# (Game)counter strike anyone?



## dadsterflip (Jul 16, 2011)

Thought I'd share this find. 
Same ol counter strike lol. Good ol days

Search on the play store. 
Critical strike portable
By studio onmars

Sent from my Galaxy Nexus using Tapatalk 2


----------



## WhataSpaz (Feb 20, 2012)

Senior year of high school, cs is all we did in physics class haha


----------



## dadsterflip (Jul 16, 2011)

WhataSpaz said:


> Senior year of high school, cs is all we did in physics class haha


Lol. Nice. I remember bringing my 12 yr bro to some PC rooms to play this all day lol. This game is actually pretty decent for a mobile game. Brings back memories haha

Sent from my Galaxy Nexus using Tapatalk 2


----------



## EniGmA1987 (Sep 5, 2011)

Thanks for bringing this to my attention. I used to play CS so much back in the 1.2-1.6 days.


----------



## WhataSpaz (Feb 20, 2012)

pmoradi2002 said:


> old


Useful post


----------



## yarly (Jun 22, 2011)

Most people are too annoying to play multiplayer with once you get past the age of idk 18 or so (well, at least for something like counterstrike). Definitely going to be even worse on mobile where the barrier of entry is lowered far more. Team fortress on PC is supposed to be decent though and games like ARMA 2. I own ARMA 2, but never tried it multiplayer.


----------



## FIRE AND ICE (Aug 15, 2011)

Good find been playing counter strike for ages. Counter strike Global offensive is going to be awesome.

Sent from my Galaxy Nexus using RootzWiki


----------



## thesoldier (Jan 25, 2012)

Looks pretty cool, I'll check it out for sure.



yarly said:


> Most people are too annoying to play multiplayer with once you get past the age of idk 18 or so (well, at least for something like counterstrike). Definitely going to be even worse on mobile where the barrier of entry is lowered far more. Team fortress on PC is supposed to be decent though and games like ARMA 2. I own ARMA 2, but never tried it multiplayer.


Tried Day Z mod?

Sent from my Galaxy Nexus using Tapatalk 2


----------



## yarly (Jun 22, 2011)

thesoldier said:


> Looks pretty cool, I'll check it out for sure.
> 
> Tried Day Z mod?
> 
> Sent from my Galaxy Nexus using Tapatalk 2


Have not yet, but heard good things about it. Reminds me a bit of The STALKER Series. You?


----------



## murdocthc (Feb 22, 2012)

Good find , thanks!

Sent from my Galaxy Nexus using Tapatalk 2


----------



## anthonyh90 (Apr 20, 2012)

[sub]this looks great. does anyone know if it has gamepad support as touchscreen controls are awful.[/sub]


----------



## dadsterflip (Jul 16, 2011)

FIRE AND ICE said:


> Good find been playing counter strike for ages. Counter strike Global offensive is going to be awesome.
> 
> Sent from my Galaxy Nexus using RootzWiki


Lol didn't even know they are still updating that game crazy. I had to Google It and man looks pretty awesome. Might have to keep an eye on that .

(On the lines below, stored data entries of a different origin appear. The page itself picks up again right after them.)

(* ===== verification/Glacier.v ===== *)
(** * Glacier: the page tables (ram/glacier.rs)

    [Glacier] is a tree of tables in physical memory.  The machine state that
    its operations thread is the frame allocator [PHYS_ALLOC], behind the
    interface [FrameAlloc], the physical memory, as a map from the address of
    an eight-byte word to its value, and the trace of the TLB flushes. *)

From S2P Require Import Prelude Kargs Rvm RamUtil Physalloc.

(** What [Glacier] calls of the physical allocator. *)
Class FrameAlloc (A : Type) : Type := {
  fa_alloc : A -> AllocParams -> outcome (A * option OwnedPtr);
  fa_free_raw : A -> Z -> Z -> outcome A
}.

#[export] Instance PhysAlloc_FrameAlloc `{Platform} : FrameAlloc PhysAlloc := {|
  fa_alloc := PhysAlloc_alloc;
  fa_free_raw := PhysAlloc_free_raw
|}.

Record Machine (A : Type) : Type := mkMachine {
  m_fa : A;
  m_mem : Z -> Z;
  m_flushed : list Z
}.
Arguments mkMachine {A}.
Arguments m_fa {A}.
Arguments m_mem {A}.
Arguments m_flushed {A}.

Record Glacier : Type := mkGlacier { root_table : Z; gl_is_init : bool }.

Inductive GlacierErr : Type := Failed2Alloc.

Definition Glacier_empty : Glacier := mkGlacier 0 false.

(** [*entry = w] *)
Definition write_word (m : Z -> Z) (p w : Z) : Z -> Z :=
  fun a => if a =? p then w else m a.

Section Glacier_ops.
Context `{Platform} {A : Type} `{FrameAlloc A}.
Abbreviation St := (Machine A).

Definition set_fa (st : St) (f : A) : St := mkMachine f (m_mem st) (m_flushed st).
Definition set_mem (st : St) (m : Z -> Z) : St := mkMachine (m_fa st) m (m_flushed st).

(** [flush]: nothing on amd64, one page on aarch64. *)
Definition Glacier_flush (st : St) (va : Z) : outcome St :=
  match target_arch with
  | X86_64 => Ret st
  | AArch64 =>
      v ← ushr 64 va (BPage_shift (psz G_CFG));
      Ret (mkMachine (m_fa st) (m_mem st) (m_flushed st ++ [v]))
  end.

Definition flags : PteFlags := flags_of target_arch.
Definition page_mask : Z := unot 64 (page_size - 1).

(** [AllocParams::new(table_size).align(table_size).as_type(KernelPTable)] *)
Definition table_request : AllocParams :=
  AllocParams_as_type (AllocParams_align (AllocParams_new page_size) page_size) KernelPTable.

Definition Glacier_init (st : St) : outcome (St * Glacier) :=
  '(f, r) ← fa_alloc (m_fa st) table_request;
  root ← unwrap r; (* expect("Failed to allocate root page table") *)
  Ret (set_mem (set_fa st f) (zero_bytes (m_mem st) (op_ptr root) page_size),
       mkGlacier (op_ptr root) true).

(** [new]: the upper half of the kernel's root table, an empty lower half.
    [krvm_root] is [GLACIER.read().root_table]. *)
Definition Glacier_new (krvm_root : Z) (st : St) : outcome (St * Glacier) :=
  '(st, new) ← Glacier_init st;
  n ← RvmCfg_ent_cnt G_CFG 0;
  let hihalf_idx := Z.shiftr n 1 in
  k ← umul 64 hihalf_idx 8;
  let m := copy_bytes (m_mem st) (root_table new) krvm_root page_size in
  Ret (set_mem st (zero_bytes m (root_table new) k), new).

(** The loop of [map_page], from [level] on. *)
Fixpoint map_walk (n : nat) (levels level table va pa fl : Z) (st : St)
    : outcome (St * result GlacierErr unit) :=
  match n with
  | O => Ret (st, Ok ())
  | S n =>
      index ← RvmCfg_get_index G_CFG level va;
      let entry := table + 8 * index in
      last ← usub 8 levels 1;
      if level =? last then
        Ret (set_mem st (write_word (m_mem st) entry (Z.lor pa fl)), Ok ())
      else if Z.land (m_mem st entry) (VALID flags) =? 0 then
        '(f, r) ← fa_alloc (m_fa st) table_request;
        match r with
        | None => Ret (set_fa st f, Err Failed2Alloc)
        | Some next_table =>
            let m := zero_bytes (m_mem st) (op_ptr next_table) page_size in
            let m := write_word m entry (Z.lor (op_ptr next_table) (NEXT flags)) in
            map_walk n levels (level + 1) (op_ptr next_table) va pa fl (set_mem (set_fa st f) m)
        end
      else
        map_walk n levels (level + 1)
          (Z.land (m_mem st entry) (BPage_addr_mask (psz G_CFG))) va pa fl st
  end.

Definition map_page (g : Glacier) (va pa fl : Z) (st : St)
    : outcome (St * result GlacierErr unit) :=
  let va := Z.land va page_mask in
  let pa := Z.land pa page_mask in
  levels ← RvmCfg_levels G_CFG;
  '(st, r) ← map_walk (Z.to_nat levels) levels 0 (root_table g) va pa fl st;
  match r with
  | Err e => Ret (st, Err e)
  | Ok _ => st ← Glacier_flush st va; Ret (st, Ok ())
  end.

Definition is_tbl_null (m : Z -> Z) (table entries : Z) : bool :=
  forallb (fun i => m (table + 8 * i) =? 0) (seqZ 0 entries).

(** [unmap_rec]; [n] bounds the depth and is [levels - level] at the calls. *)
Fixpoint unmap_rec (n : nat) (table va level : Z) (st : St) : outcome (St * bool) :=
  match n with
  | O => NoFuel
  | S n =>
      entries ← RvmCfg_ent_cnt G_CFG level;
      index ← RvmCfg_get_index G_CFG level va;
      let entry := table + 8 * index in
      levels ← RvmCfg_levels G_CFG;
      last ← usub 8 levels 1;
      if level =? last then
        let st := set_mem st (write_word (m_mem st) entry 0) in
        st ← Glacier_flush st va;
        Ret (st, is_tbl_null (m_mem st) table entries)
      else if Z.land (m_mem st entry) (VALID flags) =? 0 then Ret (st, false)
      else
        let child := Z.land (m_mem st entry) (BPage_addr_mask (psz G_CFG)) in
        level' ← uadd 8 level 1;
        '(st, empty) ← unmap_rec n child va level' st;
        if (empty : bool) then
          let st := set_mem st (write_word (m_mem st) entry 0) in
          f ← fa_free_raw (m_fa st) child page_size;
          st ← Glacier_flush (set_fa st f) va;
          Ret (st, is_tbl_null (m_mem st) table entries)
        else Ret (st, false)
  end.

Definition unmap_page (g : Glacier) (va : Z) (st : St) : outcome St :=
  let va := Z.land va page_mask in
  levels ← RvmCfg_levels G_CFG;
  '(st, _) ← unmap_rec (Z.to_nat levels) (root_table g) va 0 st;
  Ret st.

(** [(start..end).step_by(page_size)] *)
Definition step_by (lo hi step : Z) : list Z :=
  (fun k => lo + k * step) <$> seqZ 0 ((hi - lo + step - 1) / step).

Fixpoint map_each (g : Glacier) (vas : list Z) (va_start pa_start fl : Z) (st : St)
    : outcome (St * result GlacierErr unit) :=
  match vas with
  | [] => Ret (st, Ok ())
  | va :: vas =>
      d ← usub 64 va va_start;
      pa ← uadd 64 pa_start d;
      '(st, r) ← map_page g va pa fl st;
      match r with
      | Ok _ => map_each g vas va_start pa_start fl st
      | Err e => Ret (st, Err e)
      end
  end.

(** [(va + size + page_size - 1) & page_mask] *)
Definition range_end (va size : Z) : outcome Z :=
  t ← uadd 64 va size;
  t ← uadd 64 t page_size;
  t ← usub 64 t 1;
  Ret (Z.land t page_mask).

Definition map_range (g : Glacier) (va pa size fl : Z) (st : St)
    : outcome (St * result GlacierErr unit) :=
  let pa_start := Z.land pa page_mask in
  let va_start := Z.land va page_mask in
  va_end ← range_end va size;
  map_each g (step_by va_start va_end page_size) va_start pa_start fl st.

Fixpoint unmap_each (g : Glacier) (vas : list Z) (st : St) : outcome St :=
  match vas with
  | [] => Ret st
  | va :: vas => st ← unmap_page g va st; unmap_each g vas st
  end.

Definition unmap_range (g : Glacier) (va size : Z) (st : St) : outcome St :=
  let va_start := Z.land va page_mask in
  va_end ← range_end va size;
  unmap_each g (step_by va_start va_end page_size) st.

(** The loop of [get_pa]. *)
Fixpoint get_walk (n : nat) (levels level table va : Z) (m : Z -> Z) : outcome (option Z) :=
  match n with
  | O => Ret None
  | S n =>
      index ← RvmCfg_get_index G_CFG level va;
      let entry := m (table + 8 * index) in
      if Z.land entry (VALID flags) =? 0 then Ret None else
      last ← usub 8 levels 1;
      if level =? last then Ret (Some (Z.land entry (BPage_addr_mask (psz G_CFG))))
      else get_walk n levels (level + 1) (Z.land entry (BPage_addr_mask (psz G_CFG))) va m
  end.

Definition get_pa (g : Glacier) (va : Z) (st : St) : outcome (option Z) :=
  let va := Z.land va page_mask in
  levels ← RvmCfg_levels G_CFG;
  get_walk (Z.to_nat levels) levels 0 (root_table g) va (m_mem st).

(** [_drop]: free the tables of the lower half, children first. *)
Fixpoint _drop (n : nat) (table level : Z) (st : St) : outcome St :=
  match n with
  | O => NoFuel
  | S n =>
      cnt ← RvmCfg_ent_cnt G_CFG level;
      let entries := if level =? 0 then Z.shiftr cnt 1 else cnt in
      levels ← RvmCfg_levels G_CFG;
      last ← usub 8 levels 1;
      st ← foldl (fun (acc : outcome St) i =>
             st ← acc;
             let entry := m_mem st (table + 8 * i) in
             if negb (Z.land entry (VALID flags) =? 0) && (level <? last) then
               level' ← uadd 8 level 1;
               _drop n (Z.land entry (BPage_addr_mask (psz G_CFG))) level' st
             else Ret st) (Ret st) (seqZ 0 entries);
      f ← fa_free_raw (m_fa st) table page_size;
      Ret (set_fa st f)
  end.

Definition Glacier_drop (g : Glacier) (st : St) : outcome St :=
  if negb (gl_is_init g) then Ret st else
  levels ← RvmCfg_levels G_CFG;
  _drop (Z.to_nat levels) (root_table g) 0 st.

(** [init]: identity map the RAM layout of the firmware.  The load of the
    root into the processor, [identity_map], is the last step of the code. *)
Fixpoint init_each (g : Glacier) (descs : list RAMDescriptor) (st : St) : outcome St :=
  match descs with
  | [] => Ret st
  | desc :: descs =>
      size ← umul 64 (desc_page_count desc) 0x1000;
      let addr := desc_phys_start desc in
      if bool_decide (desc_ty desc = MMIO) || bool_decide (desc_ty desc = MMIOPortSpace) then
        '(st, r) ← map_range g addr addr size (D_RW flags) st;
        match r with Ok _ => init_each g descs st | Err _ => Panic end
      else if bool_decide (desc_ty desc = Reserved) then init_each g descs st
      else
        '(st, r) ← map_range g addr addr size (K_RWX flags) st;
        match r with Ok _ => init_each g descs st | Err _ => Panic end
  end.

Definition glacier_init (layout : list RAMDescriptor) (st : St) : outcome (St * Glacier) :=
  '(st, g) ← Glacier_init st;
  st ← init_each g layout st;
  Ret (st, g).

(** [remap]: take the execute permission from everything that is RAM. *)
Fixpoint remap (g : Glacier) (descs : list RAMDescriptor) (st : St) : outcome St :=
  match descs with
  | [] => Ret st
  | desc :: descs =>
      size ← umul 64 (desc_page_count desc) 0x1000;
      if ty_in NON_RAM (desc_ty desc) then remap g descs st else
      '(st, r) ← map_range g (desc_phys_start desc) (desc_phys_start desc) size (K_RWO flags) st;
      match r with Ok _ => remap g descs st | Err _ => Panic end
  end.
End Glacier_ops.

Sent from my Galaxy Nexus using Tapatalk 2


----------



## Smcdo123 (Jun 7, 2011)

yarly said:


> Most people are too annoying to play multiplayer with once you get past the age of idk 18 or so (well, at least for something like counterstrike). Definitely going to be even worse on mobile where the barrier of entry is lowered far more. Team fortress on PC is supposed to be decent though and games like ARMA 2. I own ARMA 2, but never tried it multiplayer.


Team fortress and Gotham city impersonators are great.

Sent from my Galaxy Nexus using RootzWiki


----------



## kingkurmudgeon (Feb 19, 2012)

Thanks for posting this. Tried it a little last night with bots and got a little nostalgic laugh.


----------



## dadsterflip (Jul 16, 2011)

kingkurmudgeon said:


> Thanks for posting this. Tried it a little last night with bots and got a little nostalgic laugh.


Yea I did too lol but got used to it after awhile hahaha. Multiplayer is pretty cool maybe they'll update soon for more weapons hahah

Sent from my Galaxy Nexus using Tapatalk 2


----------



## thesoldier (Jan 25, 2012)

yarly said:


> Have not yet, but heard good things about it. Reminds me a bit of The STALKER Series. You?


Nope, my computer needs a bit of upgrading to run it above the absolute minimum settings. Looks amazing to me, can't wait until it's actually not in alpha (or beta).

Sent from my Galaxy Nexus using Tapatalk 2


----------



## Hellboy (May 8, 2012)

I loved black hawk down. Cut my teeth on that game. The addition of the g3 made a nice sniping rifle and not let no one know you was lol. Never played cs.

Sent from my ADR6400L using Tapatalk 2


----------